Prompt
One part of the entries below is wanted: the lines from the one containing "rp_channel_deliveries : ChannelDeliveryRetention;" through the one containing "Definition cutoff_for (p". Write those out exactly and nothing else.

_____

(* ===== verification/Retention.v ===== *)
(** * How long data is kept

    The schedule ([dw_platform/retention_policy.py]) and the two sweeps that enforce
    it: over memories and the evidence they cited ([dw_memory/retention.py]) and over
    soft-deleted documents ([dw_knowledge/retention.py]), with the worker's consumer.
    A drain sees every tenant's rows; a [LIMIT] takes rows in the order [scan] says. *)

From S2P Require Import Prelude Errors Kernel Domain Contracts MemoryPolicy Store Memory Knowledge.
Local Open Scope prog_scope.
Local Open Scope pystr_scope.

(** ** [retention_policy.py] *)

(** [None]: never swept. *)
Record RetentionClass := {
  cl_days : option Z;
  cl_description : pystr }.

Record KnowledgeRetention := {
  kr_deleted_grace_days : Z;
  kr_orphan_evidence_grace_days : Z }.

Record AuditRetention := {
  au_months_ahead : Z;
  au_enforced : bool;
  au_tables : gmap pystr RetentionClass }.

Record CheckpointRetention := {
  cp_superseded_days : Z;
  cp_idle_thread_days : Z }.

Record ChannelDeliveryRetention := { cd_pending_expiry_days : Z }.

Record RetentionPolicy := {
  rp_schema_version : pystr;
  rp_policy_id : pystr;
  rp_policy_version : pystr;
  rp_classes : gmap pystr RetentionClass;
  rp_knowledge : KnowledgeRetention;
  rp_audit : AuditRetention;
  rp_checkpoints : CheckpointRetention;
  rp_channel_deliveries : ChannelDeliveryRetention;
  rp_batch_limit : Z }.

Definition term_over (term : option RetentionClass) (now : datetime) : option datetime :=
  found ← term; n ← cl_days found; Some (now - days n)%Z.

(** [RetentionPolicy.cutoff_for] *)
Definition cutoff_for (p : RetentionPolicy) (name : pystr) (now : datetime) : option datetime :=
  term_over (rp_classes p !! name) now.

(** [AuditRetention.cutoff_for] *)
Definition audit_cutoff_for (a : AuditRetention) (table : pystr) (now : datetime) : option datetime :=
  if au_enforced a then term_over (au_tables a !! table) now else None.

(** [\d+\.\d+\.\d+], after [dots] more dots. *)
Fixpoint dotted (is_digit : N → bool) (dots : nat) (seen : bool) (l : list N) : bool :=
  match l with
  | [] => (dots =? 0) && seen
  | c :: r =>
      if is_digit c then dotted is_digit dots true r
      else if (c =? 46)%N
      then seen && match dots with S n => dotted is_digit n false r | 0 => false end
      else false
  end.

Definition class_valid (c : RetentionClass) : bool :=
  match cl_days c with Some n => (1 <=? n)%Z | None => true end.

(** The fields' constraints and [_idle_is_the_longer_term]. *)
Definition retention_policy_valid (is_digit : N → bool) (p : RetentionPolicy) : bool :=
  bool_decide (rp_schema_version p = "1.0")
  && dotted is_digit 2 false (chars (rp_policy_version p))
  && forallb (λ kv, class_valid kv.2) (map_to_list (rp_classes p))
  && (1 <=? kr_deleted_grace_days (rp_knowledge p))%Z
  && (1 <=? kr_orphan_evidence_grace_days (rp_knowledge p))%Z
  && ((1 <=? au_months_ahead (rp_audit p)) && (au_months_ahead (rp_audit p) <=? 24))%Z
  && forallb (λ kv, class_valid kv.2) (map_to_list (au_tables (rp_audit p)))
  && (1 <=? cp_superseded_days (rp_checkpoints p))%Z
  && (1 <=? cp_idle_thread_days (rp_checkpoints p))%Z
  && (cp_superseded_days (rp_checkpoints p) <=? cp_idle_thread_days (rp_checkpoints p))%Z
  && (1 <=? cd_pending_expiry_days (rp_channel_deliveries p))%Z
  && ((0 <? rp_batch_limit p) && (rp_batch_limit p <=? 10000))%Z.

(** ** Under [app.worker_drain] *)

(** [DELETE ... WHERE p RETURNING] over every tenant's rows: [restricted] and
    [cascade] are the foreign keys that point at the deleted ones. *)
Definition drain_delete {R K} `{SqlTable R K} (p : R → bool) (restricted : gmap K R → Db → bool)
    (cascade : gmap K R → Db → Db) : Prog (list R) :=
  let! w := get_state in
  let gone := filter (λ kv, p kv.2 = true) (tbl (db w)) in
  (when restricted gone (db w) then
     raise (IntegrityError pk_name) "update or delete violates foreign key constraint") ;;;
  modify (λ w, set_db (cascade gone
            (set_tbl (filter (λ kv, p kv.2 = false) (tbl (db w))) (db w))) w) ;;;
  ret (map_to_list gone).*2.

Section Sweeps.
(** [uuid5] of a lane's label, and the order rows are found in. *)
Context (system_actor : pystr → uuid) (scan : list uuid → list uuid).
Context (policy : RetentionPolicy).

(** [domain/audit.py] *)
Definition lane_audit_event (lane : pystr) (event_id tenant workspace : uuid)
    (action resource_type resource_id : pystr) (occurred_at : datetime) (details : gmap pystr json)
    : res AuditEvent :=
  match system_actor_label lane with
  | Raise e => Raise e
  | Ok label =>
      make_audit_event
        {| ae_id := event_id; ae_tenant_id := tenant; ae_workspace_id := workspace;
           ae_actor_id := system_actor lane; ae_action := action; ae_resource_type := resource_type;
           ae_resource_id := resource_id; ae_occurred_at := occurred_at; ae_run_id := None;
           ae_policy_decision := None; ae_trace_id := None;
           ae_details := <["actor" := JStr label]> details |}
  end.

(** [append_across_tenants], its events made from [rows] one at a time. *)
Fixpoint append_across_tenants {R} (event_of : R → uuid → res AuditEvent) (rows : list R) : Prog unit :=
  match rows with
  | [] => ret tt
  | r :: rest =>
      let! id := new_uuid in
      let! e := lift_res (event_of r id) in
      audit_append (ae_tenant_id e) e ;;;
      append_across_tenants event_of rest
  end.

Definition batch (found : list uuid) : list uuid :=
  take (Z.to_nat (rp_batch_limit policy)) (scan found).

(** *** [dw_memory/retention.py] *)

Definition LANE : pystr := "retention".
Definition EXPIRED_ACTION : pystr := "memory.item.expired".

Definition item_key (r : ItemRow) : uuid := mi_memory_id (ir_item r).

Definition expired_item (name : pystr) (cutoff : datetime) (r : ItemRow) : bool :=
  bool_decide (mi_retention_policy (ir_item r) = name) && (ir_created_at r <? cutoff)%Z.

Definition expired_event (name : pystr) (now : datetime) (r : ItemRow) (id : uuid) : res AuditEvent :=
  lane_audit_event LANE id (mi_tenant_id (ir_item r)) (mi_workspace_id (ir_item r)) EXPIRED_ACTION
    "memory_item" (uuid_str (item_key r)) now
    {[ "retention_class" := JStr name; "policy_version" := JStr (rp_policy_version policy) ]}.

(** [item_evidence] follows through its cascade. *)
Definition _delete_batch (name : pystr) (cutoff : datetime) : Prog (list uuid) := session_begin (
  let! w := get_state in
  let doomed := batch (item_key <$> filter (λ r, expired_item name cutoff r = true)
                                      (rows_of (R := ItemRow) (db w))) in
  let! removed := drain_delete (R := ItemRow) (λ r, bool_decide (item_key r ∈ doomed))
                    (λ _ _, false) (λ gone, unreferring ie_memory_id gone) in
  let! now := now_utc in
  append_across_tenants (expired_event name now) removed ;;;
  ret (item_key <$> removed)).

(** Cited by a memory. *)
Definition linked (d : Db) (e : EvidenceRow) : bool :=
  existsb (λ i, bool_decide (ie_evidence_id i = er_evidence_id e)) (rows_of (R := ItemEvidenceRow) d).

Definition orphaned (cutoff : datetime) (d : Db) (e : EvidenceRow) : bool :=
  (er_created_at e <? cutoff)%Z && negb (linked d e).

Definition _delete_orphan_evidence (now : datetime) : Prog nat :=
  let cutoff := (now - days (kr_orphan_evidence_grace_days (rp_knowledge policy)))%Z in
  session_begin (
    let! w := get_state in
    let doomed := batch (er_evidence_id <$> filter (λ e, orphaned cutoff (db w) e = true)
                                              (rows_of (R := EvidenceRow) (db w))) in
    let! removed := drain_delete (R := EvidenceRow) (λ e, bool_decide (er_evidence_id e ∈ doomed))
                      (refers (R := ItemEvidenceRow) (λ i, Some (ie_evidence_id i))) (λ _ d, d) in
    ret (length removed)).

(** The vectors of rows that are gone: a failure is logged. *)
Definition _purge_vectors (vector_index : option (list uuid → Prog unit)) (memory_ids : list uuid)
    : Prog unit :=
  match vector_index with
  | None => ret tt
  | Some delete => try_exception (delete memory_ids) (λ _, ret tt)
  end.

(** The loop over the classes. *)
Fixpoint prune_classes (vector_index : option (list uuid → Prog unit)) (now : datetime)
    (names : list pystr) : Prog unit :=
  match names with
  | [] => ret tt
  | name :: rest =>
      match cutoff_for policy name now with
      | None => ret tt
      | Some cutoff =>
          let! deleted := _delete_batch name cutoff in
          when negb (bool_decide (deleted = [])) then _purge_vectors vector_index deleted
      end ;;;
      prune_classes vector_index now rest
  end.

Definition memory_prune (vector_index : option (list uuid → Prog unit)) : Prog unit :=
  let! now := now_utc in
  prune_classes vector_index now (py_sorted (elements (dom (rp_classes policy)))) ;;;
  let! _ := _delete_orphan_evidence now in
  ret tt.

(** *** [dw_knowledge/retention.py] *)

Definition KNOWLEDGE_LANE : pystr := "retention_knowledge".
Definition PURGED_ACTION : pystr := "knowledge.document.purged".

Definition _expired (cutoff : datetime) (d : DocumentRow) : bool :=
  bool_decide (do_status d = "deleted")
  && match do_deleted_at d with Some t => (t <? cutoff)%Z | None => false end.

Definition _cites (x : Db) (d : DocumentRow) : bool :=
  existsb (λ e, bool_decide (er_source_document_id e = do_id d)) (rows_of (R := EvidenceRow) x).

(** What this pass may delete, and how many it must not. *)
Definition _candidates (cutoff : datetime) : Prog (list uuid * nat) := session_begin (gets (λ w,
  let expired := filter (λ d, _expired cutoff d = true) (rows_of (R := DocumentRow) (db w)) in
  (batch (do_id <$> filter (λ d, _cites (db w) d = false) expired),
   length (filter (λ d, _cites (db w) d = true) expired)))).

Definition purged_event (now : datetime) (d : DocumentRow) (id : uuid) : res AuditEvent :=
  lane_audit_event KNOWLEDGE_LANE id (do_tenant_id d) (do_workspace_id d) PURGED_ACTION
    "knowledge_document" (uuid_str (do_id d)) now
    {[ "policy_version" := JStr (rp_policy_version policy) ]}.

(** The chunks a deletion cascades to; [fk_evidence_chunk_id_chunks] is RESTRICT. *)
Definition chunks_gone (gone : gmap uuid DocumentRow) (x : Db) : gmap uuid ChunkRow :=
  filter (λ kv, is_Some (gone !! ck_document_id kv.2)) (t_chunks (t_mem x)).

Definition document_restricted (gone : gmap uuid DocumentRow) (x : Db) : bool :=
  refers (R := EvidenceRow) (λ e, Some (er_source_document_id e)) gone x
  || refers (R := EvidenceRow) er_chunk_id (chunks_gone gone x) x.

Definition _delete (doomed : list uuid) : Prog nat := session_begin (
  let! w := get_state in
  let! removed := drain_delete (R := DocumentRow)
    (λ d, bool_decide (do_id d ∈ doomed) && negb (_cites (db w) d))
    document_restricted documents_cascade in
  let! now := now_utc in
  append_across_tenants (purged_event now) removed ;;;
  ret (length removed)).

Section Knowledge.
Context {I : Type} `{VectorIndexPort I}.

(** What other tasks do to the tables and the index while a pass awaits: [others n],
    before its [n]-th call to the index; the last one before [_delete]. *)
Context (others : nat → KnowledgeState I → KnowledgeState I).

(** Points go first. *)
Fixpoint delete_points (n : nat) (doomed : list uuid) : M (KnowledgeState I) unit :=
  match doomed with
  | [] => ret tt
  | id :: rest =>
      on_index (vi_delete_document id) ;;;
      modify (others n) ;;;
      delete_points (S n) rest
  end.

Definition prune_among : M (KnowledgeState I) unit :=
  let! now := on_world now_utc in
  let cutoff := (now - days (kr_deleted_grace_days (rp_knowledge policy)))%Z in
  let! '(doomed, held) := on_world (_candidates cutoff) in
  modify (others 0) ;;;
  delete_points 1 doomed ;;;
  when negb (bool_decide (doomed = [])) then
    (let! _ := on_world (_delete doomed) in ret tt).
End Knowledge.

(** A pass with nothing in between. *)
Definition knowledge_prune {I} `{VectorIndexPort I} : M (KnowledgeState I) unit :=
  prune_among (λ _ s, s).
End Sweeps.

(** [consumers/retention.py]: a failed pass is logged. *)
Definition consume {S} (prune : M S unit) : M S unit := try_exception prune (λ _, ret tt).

_____

Exercise response
  rp_channel_deliveries : ChannelDeliveryRetention;
  rp_batch_limit : Z }.

Definition term_over (term : option RetentionClass) (now : datetime) : option datetime :=
  found ← term; n ← cl_days found; Some (now - days n)%Z.

(** [RetentionPolicy.cutoff_for] *)
Definition cutoff_for (p : RetentionPolicy) (name : pystr) (now : datetime) : option datetime :=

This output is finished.